The Last Twelve Hours of the Whole Earth
San Francisco — The Demise of the Whole Earth was a wake, and like any good wake it lasted until early morning, what with 1,500 people haggling over the deceased’s estate. The estate — a wad of 200 $100 bills — was a surprise “educational event” sprung by Whole Earth Catalog founder Stewart Brand on the former Whole Earth employees, contributors and reviewers who had come to celebrate the publication of The Last Whole Earth Catalog. By the time of the party, June 12th, they had probably all digested an earlier educational event, Brand’s decision a year and a half ago to stop publishing his successful Catalog this summer.
The $20,000, however, proved too much to deal in a single night, and by eight a.m. the 1,500 guests dwindled to 20. In the end the 20 delegated one of their number to hold the money, which itself had dwindled to $14,905, until they could reconvene to decide what to do with it. He stuffed the money into his jeans and drove off into the sunrise.
In contrast to the San Francisco Trips Festival, which Brand co-authored with Ken Kesey five years ago to usher in a new era of weird drugs, hard rock and blinding, stroboscopic light, the Demise party belonged to another age — a future age which often harks back to a past one.
The 1,500 invited “catalog makers” who filled the cavernous interior of the San Francisco Place of Arts and Sciences were mostly a quiet, sober, even saturnine crowd, like a group of midwestern dirt-farmers who had come to town on Saturday night to visit a country fair. They were a far-flung group of dirt-farmers, of course—from Seattle and Portland, the up-country wilds of British Columbia and the Southwest Desert. Here and there, one saw people shouldering sleeping bags or bedrolls, carrying hitchhike signs: “San Francisco” on one side, “Berkeley” or “Los Angeles” on the reverse.
A volleyball game began early at one end of the blimp-hangar-like hall and continued almost without stop until late the next morning. There were intermittent bouts of buffing — jousting with styrofoam swords, hectic but harmless. In one corner, servers passed out fresh oranges, watermelon slices, apple cider and home-baked bread, and the refreshments were supplemented by bring-your-own gallon jugs of red wine.
A pair of display tables bore the tome-size Last Whole Earth Catalog, and the set was surrounded with model rockets, spaceships and other apparatus that forms part of the permanent real estate of the Palace of Arts and Sciences; party-goers explored the adjacent Exploratorium, as the science museum is called, filled with an array of strobe environments, laser lights, optical illusion boxes, abstract television screens and other things dedicated to the alliance of art and science and the expansion of perception.
Occasionally, you would catch a strong whiff of weed, but it was notably rare considering the size and nature of the crowd. De rigueur clothing ranged through several shades of casual — jeans and T-shirts, cords and sport-jackets, hot pants, maxis and minis—but there were scarcely any real costumes in the old Haight-Ashbury, Flower-Power sense of the word, even though the invitation had suggested “you could come as a tool.”

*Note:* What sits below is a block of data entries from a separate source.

(* ===== verification/RetentionSpec.v ===== *)
(** * What a retention sweep deletes

    The policy of [ng-task/src/retention.rs] stated on the rows of the tables, and the
    proofs that [sweep_once] ([Retention]) never deletes anything else, deletes all of it
    when nothing fails, and that a dry run forecasts it. *)
From stdpp Require Import base strings gmap list numbers sorting.
From Stdlib Require Import Ascii.
From S2P Require Import Prelude Errors Json Db Permission KvStore UuidCache TaskTypes Purge Retention.

(** ** The policy *)

(** The period stored for a namespace and table, unless it is unusable. *)
Definition configured_limit (kv : list KvRow) (namespace table : string) : option Z :=
  row ← List.find (fun r => String.eqb (r_namespace r) namespace && String.eqb (r_key r) (limit_key table)) kv;
  ms ← parse_limit_ms (r_value row);
  if (ms <? min_limit_ms table)%Z then None else Some ms.

Section policy.
Variable uuid_display : Uuid -> string.
Variables (kv : list KvRow) (agents : list UuidModel) (now_ms : Z).

(** The period that applies to the tasks of an agent. *)
Definition agent_period (agent : UuidModel) : option Z :=
  if u_soft_delete agent then Some SOFT_DELETE_GRACE_MS
  else match configured_limit kv (uuid_display (u_uuid agent)) "task" with
       | Some ms => Some ms
       | None => configured_limit kv GLOBAL_NAMESPACE "task"
       end.

Definition agent_hit (agent : UuidModel) (r : TaskModel) : bool :=
  match agent_period agent with
  | Some ms => agent_filter now_ms (u_uuid agent) ms r
  | None => false
  end.

Definition orphan_hit (r : TaskModel) : bool :=
  match configured_limit kv GLOBAL_NAMESPACE "task", agents with
  | Some ms, _ :: _ => orphan_filter now_ms (map u_uuid agents) ms r
  | _, _ => false
  end.

Definition crontab_hit (r : CrontabResult) : bool :=
  match configured_limit kv GLOBAL_NAMESPACE "crontab_result" with
  | Some ms => run_time_filter now_ms ms r
  | None => false
  end.
Definition js_hit (r : JsResultModel) : bool :=
  match configured_limit kv GLOBAL_NAMESPACE "js_result" with
  | Some ms => start_time_filter now_ms ms r
  | None => false
  end.
End policy.

(** ** The sweep on row lists

    What a sweep without failed statements does to the rows of the three tables and to its
    report, step by step. *)

Record Snapshot : Type := {
  s_task : list TaskModel; s_cron : list CrontabResult; s_js : list JsResultModel;
  s_report : SweepReport }.

(** Tables are compared up to the order of their rows. *)
#[global] Instance snapshot_equiv : Equiv Snapshot := fun a b =>
  s_task a ≡ₚ s_task b /\ s_cron a ≡ₚ s_cron b /\ s_js a ≡ₚ s_js b /\ s_report a = s_report b.

#[global] Instance snapshot_equivalence : Equivalence (≡@{Snapshot}).
Proof.
  split.
  - by intros a.
  - intros a b (? & ? & ? & ?). by repeat split.
  - intros a b c (? & ? & ? & ?) (? & ? & ? & ?). repeat split; by etrans.
Qed.

Section sweep_spec.
Variable uuid_display : Uuid -> string.
Variables (now_ms : Z) (dry : bool) (margin : Z) (kv : list KvRow).

#[local] Notation hit := (agent_hit uuid_display kv now_ms).
#[local] Notation period := (agent_period uuid_display kv).

Definition after_purge {Row} (p : Row -> bool) (l : list Row) : list Row :=
  if dry then l else List.filter (fun r => negb (p r)) l.

Definition count {Row} (p : Row -> bool) (l : list Row) : Z := Z.of_nat (length (List.filter p l)).

Definition hit_by (sel : UuidModel -> bool) (agents : list UuidModel) (r : TaskModel) : bool :=
  existsb (fun a => sel a && hit a r) agents.

Definition agents_spec (agents : list UuidModel) (s : Snapshot) : Snapshot := {|
  s_task := after_purge (hit_by (fun _ => true) agents) (s_task s);
  s_cron := s_cron s;
  s_js := s_js s;
  s_report := {|
    task_active := task_active (s_report s) + count (hit_by (fun a => negb (u_soft_delete a)) agents) (s_task s);
    task_soft_deleted := task_soft_deleted (s_report s) + count (hit_by u_soft_delete agents) (s_task s);
    task_legacy := task_legacy (s_report s); task_orphan := task_orphan (s_report s);
    agents_without_limit := agents_without_limit (s_report s)
      + count (fun a => negb (bool_decide (is_Some (period a)))) agents;
    crontab_result := crontab_result (s_report s); js_result := js_result (s_report s);
    errors := errors (s_report s) |} |}.

Definition max_id (l : list TaskModel) : option Z := last (merge_sort Z.le (map t_id l)).

Definition legacy_hit (l : list TaskModel) (r : TaskModel) : bool :=
  match max_id l with
  | Some m => legacy_filter (sat_sub_i64 m (Z.max margin MIN_LEGACY_ID_MARGIN)) r
  | None => false
  end.

Definition legacy_spec (s : Snapshot) : Snapshot := {|
  s_task := after_purge (legacy_hit (s_task s)) (s_task s); s_cron := s_cron s; s_js := s_js s;
  s_report := match max_id (s_task s) with
              | Some _ => set_legacy (count (legacy_hit (s_task s)) (s_task s)) (s_report s)
              | None => s_report s
              end |}.

Definition orphan_spec (agents : list UuidModel) (s : Snapshot) : Snapshot := {|
  s_task := after_purge (orphan_hit kv agents now_ms) (s_task s); s_cron := s_cron s; s_js := s_js s;
  s_report := match configured_limit kv GLOBAL_NAMESPACE "task", agents with
              | Some _, _ :: _ => set_orphan (count (orphan_hit kv agents now_ms) (s_task s)) (s_report s)
              | _, _ => s_report s
              end |}.

Definition cron_spec (s : Snapshot) : Snapshot := {|
  s_task := s_task s; s_cron := after_purge (crontab_hit kv now_ms) (s_cron s); s_js := s_js s;
  s_report := match configured_limit kv GLOBAL_NAMESPACE "crontab_result" with
              | Some _ => set_crontab_result (count (crontab_hit kv now_ms) (s_cron s)) (s_report s)
              | None => s_report s
              end |}.

Definition js_spec (s : Snapshot) : Snapshot := {|
  s_task := s_task s; s_cron := s_cron s; s_js := after_purge (js_hit kv now_ms) (s_js s);
  s_report := match configured_limit kv GLOBAL_NAMESPACE "js_result" with
              | Some _ => set_js_result (count (js_hit kv now_ms) (s_js s)) (s_report s)
              | None => s_report s
              end |}.

Definition sweep_spec (agents : list UuidModel) (s : Snapshot) : Snapshot :=
  js_spec (cron_spec (orphan_spec agents (legacy_spec (agents_spec agents s)))).

(** *** The steps respect the order of rows *)

#[global] Instance after_purge_perm {Row} (p : Row -> bool) : Proper ((≡ₚ) ==> (≡ₚ)) (after_purge p).
Proof using. intros l l' H. unfold after_purge. destruct dry; by rewrite H. Qed.

#[global] Instance count_perm {Row} (p : Row -> bool) : Proper ((≡ₚ) ==> (=)) (count p).
Proof using. intros l l' H. unfold count. f_equal. apply Permutation_length. by rewrite H. Qed.

#[global] Instance max_id_perm : Proper ((≡ₚ) ==> (=)) max_id.
Proof using.
  intros l l' H. unfold max_id. f_equal.
  apply (StronglySorted_unique Z.le); [apply (StronglySorted_merge_sort Z.le)..|].
  by rewrite !merge_sort_Permutation, H.
Qed.

Lemma existsb_perm {A} (p : A -> bool) l l' : l ≡ₚ l' -> existsb p l = existsb p l'.
Proof using.
  intros H. apply eq_true_iff_eq. rewrite !existsb_exists.
  split; intros (x & Hx & Hp); exists x; (split; [|done]); apply list_elem_of_In;
    apply list_elem_of_In in Hx; [by rewrite <-H|by rewrite H].
Qed.

#[global] Instance agents_spec_proper agents : Proper ((≡) ==> (≡)) (agents_spec agents).
Proof using. intros a b (Ht & Hc & Hj & Hr). split_and!; simpl; rewrite ?Ht, ?Hc, ?Hj, ?Hr; done. Qed.

#[global] Instance legacy_spec_proper : Proper ((≡) ==> (≡)) legacy_spec.
Proof using.
  intros a b (Ht & Hc & Hj & Hr). unfold legacy_spec, legacy_hit.
  rewrite (max_id_perm _ _ Ht), (count_perm _ _ _ Ht), Hr. split_and!; simpl; [by rewrite Ht|done..].
Qed.

#[global] Instance orphan_spec_proper agents : Proper ((≡) ==> (≡)) (orphan_spec agents).
Proof using.
  intros a b (Ht & Hc & Hj & Hr). unfold orphan_spec. rewrite (count_perm _ _ _ Ht), Hr.
  split_and!; simpl; rewrite ?Ht, ?Hc, ?Hj; done.
Qed.

#[global] Instance cron_spec_proper : Proper ((≡) ==> (≡)) cron_spec.
Proof using.
  intros a b (Ht & Hc & Hj & Hr). unfold cron_spec. rewrite (count_perm _ _ _ Hc), Hr.
  split_and!; simpl; rewrite ?Ht, ?Hc, ?Hj; done.
Qed.

#[global] Instance js_spec_proper : Proper ((≡) ==> (≡)) js_spec.
Proof using.
  intros a b (Ht & Hc & Hj & Hr). unfold js_spec. rewrite (count_perm _ _ _ Hj), Hr.
  split_and!; simpl; rewrite ?Ht, ?Hc, ?Hj; done.
Qed.
End sweep_spec.

(** ** Tables that only lose rows *)

Definition shrinks {Row} (P : Row -> Prop) (l l' : list Row) : Prop :=
  exists q, l' ≡ₚ List.filter q l /\ forall r, r ∈ l -> q r = false -> P r.

Lemma shrinks_perm {Row} (P : Row -> Prop) l l' : l' ≡ₚ l -> shrinks P l l'.
Proof. intros H. exists (fun _ => true). by rewrite List.filter_true. Qed.

Lemma shrinks_trans {Row} (P : Row -> Prop) l1 l2 l3 :
  shrinks P l1 l2 -> shrinks P l2 l3 -> shrinks P l1 l3.
Proof.
  intros (q & Hq & HP) (q' & Hq' & HP'). exists (fun r => q r && q' r). split.
  - rewrite Hq', Hq. clear. induction l1 as [|x l IH]; [done|]. simpl.
    destruct (q x) eqn:E; simpl; [|done]. destruct (q' x); by rewrite IH.
  - intros r Hr. destruct (q r) eqn:E; [|auto]. simpl. intros E'. apply HP'; [|done].
    rewrite Hq. by apply list_filter_elem.
Qed.

Lemma shrinks_weaken {Row} (P Q : Row -> Prop) l l' :
  (forall r, r ∈ l -> P r -> Q r) -> shrinks P l l' -> shrinks Q l l'.
Proof. intros H (q & Hq & HP). exists q. split; [done|]. eauto. Qed.

Lemma shrinks_elem {Row} (P : Row -> Prop) l l' r : shrinks P l l' -> r ∈ l' -> r ∈ l.
Proof. intros (q & -> & _). by intros [? _]%list_filter_elem. Qed.

Lemma unique_pk {Row} (pk : Row -> Z) (l : list Row) :
  unique_rows (fun a b => (pk a =? pk b)%Z) l = true -> pk_unique pk l.
Proof.
  unfold pk_unique. induction l as [|x l IH]; [constructor|].
  intros [Hx Hl]%unique_rows_cons. simpl. constructor; [|auto].
  intros (y & Hy & Hin)%list_elem_of_In%in_map_iff.
  apply list_elem_of_In in Hin. pose proof (Hx y Hin) as Hxy. simpl in Hxy. lia.
Qed.

Section purge_facts.
Context {DB Row : Type} {ops : TableOps DB Row} {conflict : Row -> Row -> bool}.
Context {laws : TableLaws ops conflict} (pk : Row -> Z).

Lemma purge_shrinks p dry d d' r :
  pk_unique pk (rows d) -> purge pk p dry d = (d', r) ->
  shrinks (fun x => dry = false /\ p x = true) (rows d) (rows d').
Proof using laws.
  intros Hu (k & Hr & _)%(purge_run pk (conflict:=conflict)); [|done]. destruct dry; [by apply shrinks_perm|].
  exists (fun x => negb (is_in pk (take k (ids_of pk p (rows d))) x)). split; [done|].
  intros x Hx Hq%negb_false_iff. split; [done|]. rewrite <-(is_in_ids pk p (rows d)) by done.
  apply is_in_spec. apply is_in_spec in Hq.
  rewrite <-(take_drop k (ids_of pk p (rows d))). apply elem_of_app. by left.
Qed.
End purge_facts.

(** ** Reading the limits *)

Lemma strip_limit_key table : strip_prefix LIMIT_KEY_PREFIX (limit_key table) = Some table.
Proof. reflexivity. Qed.

Lemma load_limits_lookup rows : forall limits ns table,
  unique_rows kv_conflict rows = true ->
  fold_left load_limit rows limits !! (ns, limit_key table) =
  match List.find (fun r => String.eqb (r_namespace r) ns && String.eqb (r_key r) (limit_key table)) rows with
  | Some row =>
      match (ms ← parse_limit_ms (r_value row); if (ms <? min_limit_ms table)%Z then None else Some ms) with
      | Some ms => Some ms
      | None => limits !! (ns, limit_key table)
      end
  | None => limits !! (ns, limit_key table)
  end.
Proof.
  induction rows as [|x rows IH]; intros limits ns table Hu; [done|].
  apply unique_rows_cons in Hu as [Hx Hu]. simpl fold_left. rewrite IH by done. simpl List.find.
  destruct (String.eqb_spec (r_namespace x) ns) as [Hns|Hns];
    [destruct (String.eqb_spec (r_key x) (limit_key table)) as [Hk|Hk]|]; simpl.
  - (* the row is found; no other has its namespace and key *)
    pose proof (find_spec (fun r => String.eqb (r_namespace r) ns && String.eqb (r_key r) (limit_key table)) rows) as Hf.
    destruct (List.find _ rows) as [y|] eqn:E.
    { exfalso. destruct Hf as [Hy [Hyn%String.eqb_eq Hyk%String.eqb_eq]%andb_true_iff].
      specialize (Hx y Hy). unfold kv_conflict in Hx. rewrite Hns, Hk, Hyn, Hyk, !String.eqb_refl in Hx.
      by rewrite orb_true_r in Hx. }
    unfold load_limit. rewrite Hk, strip_limit_key. simpl.
    destruct (parse_limit_ms (r_value x)) as [ms|]; simpl; [|done].
    destruct (ms <? min_limit_ms table)%Z; [done|]. rewrite Hns. apply lookup_insert_eq.
  - assert (load_limit limits x !! (ns, limit_key table) = limits !! (ns, limit_key table)) as ->; [|done].
    unfold load_limit. repeat case_match; try done. apply lookup_insert_ne. congruence.
  - assert (load_limit limits x !! (ns, limit_key table) = limits !! (ns, limit_key table)) as ->; [|done].
    unfold load_limit. repeat case_match; try done. apply lookup_insert_ne. congruence.
Qed.

Lemma find_perm_unique {A} (p : A -> bool) (conflict : A -> A -> bool) l l' :
  (forall a b, conflict a b = conflict b a) ->
  (forall a b, p a = true -> p b = true -> conflict a b = true) ->
  unique_rows conflict l = true -> (forall x, p x = true -> (x ∈ l <-> x ∈ l')) ->
  List.find p l = List.find p l'.
Proof.
  intros Hsym Hp Hu Hl. pose proof (find_spec p l) as H1. pose proof (find_spec p l') as H2.
  destruct (List.find p l) as [a|], (List.find p l') as [b|]; [|exfalso..|done].
  - f_equal. destruct H1 as [Ha Hpa], H2 as [Hb Hpb].
    eapply (unique_rows_lookup conflict); [done|done|done|by apply Hl|by apply Hp].
  - destruct H1 as [Ha Hpa]. rewrite (H2 a) in Hpa; [done|]. by apply Hl.
  - destruct H2 as [Hb Hpb]. rewrite (H1 b) in Hpb; [done|]. by apply Hl.
Qed.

Perhaps people figured they were tools — tools of restoring balance with the land, of fashioning new means of mass communication, of revolution. The principal exception was Brand himself, barefooted and clad in a black monk’s robe — a tool, perhaps, of the Lord’s will, or perhaps, he was expressing renunciation of his entrepreneurial role in helping hold the Whole Earth together, or perhaps — well, what exactly did it mean?
A circle of seat-cushions filled the floor in front of an improvised stage with a resonant sound system, and at about 9:30 p.m. the show began; professional clowns and trampoline artists, belly dancers, the Golden Toad playing Irish gigs and Tibetan temple music, even a Keystone Kops skit in which Brand was besieged by uniformed fuzz reading a warrant charging him with defrauding the Internal Revenue Service and giving power to the Gods. An undercurrent of expectation buzzed among people in the crowd who had noticed the fine print in the lower right hand corner of the invitation: “Attention Internal Revenue Service: this event is an educational occasion whose exact nature may not be revealed until 10 p.m.” Others obviously hadn’t read that far, or they weren’t concerned about it, and the volleyball and boffing beat out an insistent rhythm beneath the changing spectacles that held the center stage.
“Are you going to close the doors on everybody, at 10 o’clock, do another Liferaft Earth thing?” we asked Brand during a break at the “Demise.”
“No, though it’s a good idea. We’ll do something. There’s a hundred rumors. Take your choice.”
Why the decision to fold the catalog at this particular point? “We’ve done our job — provided access to tools,” Brand said. “Among the choices of what we could have done, this seemed to me to make more sense than any others. It’s the job you always try to do, to put yourself out of business.”
Have the communities which the catalog was established to serve become stronger, more soundly based, during the catalog’s three year period?
“They’re learning fast. As near as I can tell, that’s what they’re for,” Brand said. “In the communities, mistakes show immediately and they’re consequential. They’re the kinds of consequences that schools shield people from.”